→ ASSIGNMENT:
Copy each line below that has "coords".

→ EXERCISE MATERIAL:
(** * Sudoku board and depth-first solver (a5.py)

    A shallow embedding of [Board] and [DFS] from [a5.py].

    The development has two layers.

    - The value layer ([Board], [update], [DFS_loop], ...) follows the
      Python text statement by statement, with the in-place mutation of
      [self.rows] written as state passing.  Python integers are [Z],
      list subscripts follow Python's rules (negative subscripts count
      from the end, anything else out of range raises [IndexError]).
    - The store layer (module [Store]) keeps the Python objects in a
      heap of list and [Board] objects addressed by references, so that
      [copy.deepcopy], aliasing and in-place mutation can be stated. *)

From stdpp Require Import base numbers option list sorting.

Local Open Scope Z_scope.

(** ** Exceptions and the error monad *)

(** [StoreError] is no exception of Python: in the store layer it
    stands for a reference that leads to no object of the class the
    statement needs, which no Python program can build. *)
Inductive exn : Type :=
  | IndexError
  | TypeError
  | StoreError.

Inductive result (A : Type) : Type :=
  | Ok (a : A)
  | Raise (e : exn).
Arguments Ok {A} a.
Arguments Raise {A} e.

Global Instance result_ret : MRet result := λ A a, Ok a.
Global Instance result_bind : MBind result := λ A B f m,
  match m with
  | Ok a => f a
  | Raise e => Raise e
  end.

(** [for x in xs: body], with the loop-carried state made explicit. *)
Fixpoint for_each {A S : Type} (xs : list A) (body : A → S → result S)
    (s : S) : result S :=
  match xs with
  | [] => Ok s
  | x :: xs' => s' ← body x s; for_each xs' body s'
  end.

(** ** Python list subscripts *)

(** The position a subscript [i] denotes in a list of length [len]. *)
Definition index_of (len : nat) (i : Z) : result nat :=
  if decide (0 ≤ i < Z.of_nat len) then Ok (Z.to_nat i)
  else if decide (- Z.of_nat len ≤ i < 0) then Ok (Z.to_nat (Z.of_nat len + i))
  else Raise IndexError.

(** [l[i]] *)
Definition getitem {A : Type} (l : list A) (i : Z) : result A :=
  k ← index_of (length l) i;
  match l !! k with
  | Some x => Ok x
  | None => Raise IndexError
  end.

(** [l[i] = x] *)
Definition setitem {A : Type} (l : list A) (i : Z) (x : A) : result (list A) :=
  k ← index_of (length l) i;
  Ok (<[k := x]> l).

(** [range(n)] *)
Definition range (n : Z) : list Z := seqZ 0 n.

(** [lst.remove(elem)] for an element known to occur: the first
    occurrence goes, the others stay. *)
Fixpoint remove_first (elem : Z) (lst : list Z) : list Z :=
  match lst with
  | [] => []
  | x :: lst' => if decide (x = elem) then lst' else x :: remove_first elem lst'
  end.

(** ** Cells and boards *)

(** A cell is either the assigned number or the list of numbers that
    remain possible ([Any] in the Python type hints). *)
Inductive cell : Type :=
  | Fixed (v : Z)
  | Cands (l : list Z).

Global Instance cell_eq_dec : EqDecision cell.
Proof. solve_decision. Defined.

(** [isinstance(lst, list) and elem in lst] guards [lst.remove(elem)]. *)
Definition remove_if_exists (lst : cell) (elem : Z) : cell :=
  match lst with
  | Cands l => if decide (elem ∈ l) then Cands (remove_first elem l) else lst
  | Fixed _ => lst
  end.

Record Board : Type := mkBoard {
  size : Z;
  num_nums_placed : Z;
  rows : list (list cell)
}.

Global Instance Board_eq_dec : EqDecision Board.
Proof. solve_decision. Defined.

(** [Board.__init__] *)
Definition Board_init : Board :=
  let size := 9 in
  mkBoard size 0
    (replicate (Z.to_nat size) (replicate (Z.to_nat size) (Cands (seqZ 1 9)))).

(** Truth value of a cell, as [if not cell] reads it: an empty list and
    the number 0 are false. *)
Definition truthy (c : cell) : bool :=
  match c with
  | Fixed v => negb (v =? 0)
  | Cands l => negb (bool_decide (l = []))
  end.

(** [self.rows[i][j]] *)
Definition get_cell (b : Board) (i j : Z) : result cell :=
  rw ← getitem (rows b) i;
  getitem rw j.

(** [Board.subgrid_coordinates] *)
Definition subgrids : list (list Z) := [[0; 1; 2]; [3; 4; 5]; [6; 7; 8]].

Definition subgrid_coordinates (row col : Z) : result (list (Z * Z)) :=
  cs ← getitem subgrids (col / 3);
  for_each cs (λ c acc,
    rs ← getitem subgrids (row / 3);
    Ok (acc ++ ((λ r, (r, c)) <$> rs))) [].

(** [Board.find_most_constrained_cell]; the loop state is
    [(mini, row, col)]. *)
Definition mcc_visit (b : Board) (i j : Z) (st : Z * Z * Z) : result (Z * Z * Z) :=
  let '(mini, row, col) := st in
  c ← get_cell b i j;
  match c with
  | Cands l => if decide (Z.of_nat (length l) < mini) then Ok (Z.of_nat (length l), i, j)
               else Ok st
  | Fixed _ => Ok st
  end.

Definition find_most_constrained_cell (b : Board) : result (Z * Z) :=
  st ← for_each (range (size b)) (λ i st,
          for_each (range (size b)) (λ j st, mcc_visit b i j st) st)
        (size b, 0, 0);
  let '(_, row, col) := st in Ok (row, col).

(** [Board.failure_test] *)
Definition failure_test (b : Board) : bool :=
  existsb (λ row, existsb (λ c, negb (truthy c)) row) (rows b).

(** [Board.goal_test] *)
Definition goal_test (b : Board) : bool :=
  bool_decide (num_nums_placed b = size b * size b).

(** [remove_if_exists(self.rows[i][j], elem)]: the list object in the
    cell is changed in place. *)
Definition remove_at (i j elem : Z) (b : Board) : result Board :=
  rw ← getitem (rows b) i;
  c ← getitem rw j;
  rw' ← setitem rw j (remove_if_exists c elem);
  rows' ← setitem (rows b) i rw';
  Ok (mkBoard (size b) (num_nums_placed b) rows').

(** [Board.update] *)
Definition update (b : Board) (row column assignment : Z) : result Board :=
  rw ← getitem (rows b) row;
  rw' ← setitem rw column (Fixed assignment);
  rows' ← setitem (rows b) row rw';
  let b1 := mkBoard (size b) (num_nums_placed b + 1) rows' in
  b2 ← for_each (range (size b1)) (λ i b,
          b' ← remove_at row i assignment b;
          remove_at i column assignment b') b1;
  coords ← subgrid_coordinates row column;
  for_each coords (λ '(i, j) b, remove_at i j assignment b) b2.

(** ** Depth-first search *)

(** On values a deep copy is the value itself; what [copy.deepcopy]
    does to the objects of the heap is the subject of [Store]. *)
Definition deepcopy (b : Board) : Board := b.

(** Modelled from the spec: the [Stack] class of [stack_and_queue] is not
    among the sources.  The specification (section 6) asks for a LIFO
    container with push, pop-most-recent and empty-check: a list whose
    head is the most recently pushed entry. *)
Definition Stack : Type := list Board.
Definition Stack_new (items : list Board) : Stack := rev items.
Definition is_empty (s : Stack) : bool := bool_decide (s = []).
Definition push (x : Board) (s : Stack) : Stack := x :: s.
Definition pop (s : Stack) : option (Board * Stack) :=
  match s with
  | [] => None
  | x :: s' => Some (x, s')
  end.

(** The [for pos in possibilities] loop of [DFS]: one copy of [curr] per
    possibility, updated and pushed; the loop state is [(stack, count)]. *)
Definition branch (curr : Board) (row col : Z) (pos : Z) (st : Stack * Z) :
    result (Stack * Z) :=
  let '(stack, count) := st in
  let cpy := deepcopy curr in
  cpy ← update cpy row col pos;
  Ok (push cpy stack, count + 1).

Definition expand (curr : Board) (st : Stack * Z) : result (Stack * Z) :=
  '(row, col) ← find_most_constrained_cell curr;
  possibilities ← get_cell curr row col;
  match possibilities with
  | Cands l => for_each l (branch curr row col) st
  | Fixed _ => Raise TypeError (* 'int' object is not iterable *)
  end.

(** One evaluation of the [while] test and of the loop body. *)
Inductive step : Type :=
  | Continue (stack : Stack) (count : Z)
  | Return (r : option Board) (count : Z)
  | Throw (e : exn).

Definition DFS_iter (stack : Stack) (count : Z) : step :=
  if is_empty stack then Return None count
  else match pop stack with
  | None => Throw IndexError
  | Some (curr, stack) =>
      if goal_test curr then Return (Some curr) count
      else if negb (failure_test curr) then
        match expand curr (stack, count) with
        | Ok (stack, count) => Continue stack count
        | Raise e => Throw e
        end
      else Continue stack count
  end.

(** What a call of [DFS] comes to: a returned value ([None] is
    [Returned None]) together with the final [count], an exception, or
    a loop still running when the fuel is used up. *)
Inductive outcome : Type :=
  | Returned (r : option Board) (count : Z)
  | Raised (e : exn)
  | OutOfFuel.

Fixpoint DFS_loop (fuel : nat) (stack : Stack) (count : Z) : outcome :=
  match fuel with
  | O => OutOfFuel
  | S fuel =>
      match DFS_iter stack count with
      | Continue stack count => DFS_loop fuel stack count
      | Return r count => Returned r count
      | Throw e => Raised e
      end
  end.

Definition DFS (fuel : nat) (state : Board) : outcome :=
  DFS_loop fuel (Stack_new [state]) 0.

(** ** Vocabulary of the statements *)

(** The cell in row [i], column [j], counted from 0. *)
Definition cell_at (b : Board) (i j : nat) : option cell :=
  rw ← rows b !! i; rw !! j.

(** A 9x9 grid with [size] 9. *)
Definition grid9 (b : Board) : Prop :=
  size b = 9 ∧ length (rows b) = 9%nat ∧ Forall (λ rw, length rw = 9%nat) (rows b).

(** The board with [f] applied to the cell at [(i, j)]. *)
Definition map_cell (f : cell → cell) (i j : nat) (b : Board) : Board :=
  mkBoard (size b) (num_nums_placed b) (alter (alter f j) i (rows b)).

(** The cells [update] passes to [remove_if_exists], in the order of the
    two loops: row and column interleaved, then the subgrid. *)
Definition line_cells (r c : nat) : list (nat * nat) :=
  i ← seq 0 9; [(r, i); (i, c)].

Definition band (k : nat) : list nat :=
  let m := (3 * (k / 3))%nat in [m; S m; S (S m)].

Definition box_cells (r c : nat) : list (nat * nat) :=
  j ← band c; i ← band r; [(i, j)].

Definition visits (r c : nat) : list (nat * nat) :=
  line_cells r c ++ box_cells r c.

(** How often [update(r, c, _)] passes the cell [(i, j)]. *)
Definition visit_count (r c i j : nat) : nat :=
  length (filter (λ p, p = (i, j)) (visits r c)).

(** [(i, j)] is in row [r], in column [c] or in the subgrid of [(r, c)]. *)
Definition peer (r c i j : nat) : Prop :=
  i = r ∨ j = c ∨ ((i / 3)%nat = (r / 3)%nat ∧ (j / 3)%nat = (c / 3)%nat).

→ OUTPUT OF THE TASK:
  coords ← subgrid_coordinates row column;
  for_each coords (λ '(i, j) b, remove_at i j assignment b) b2.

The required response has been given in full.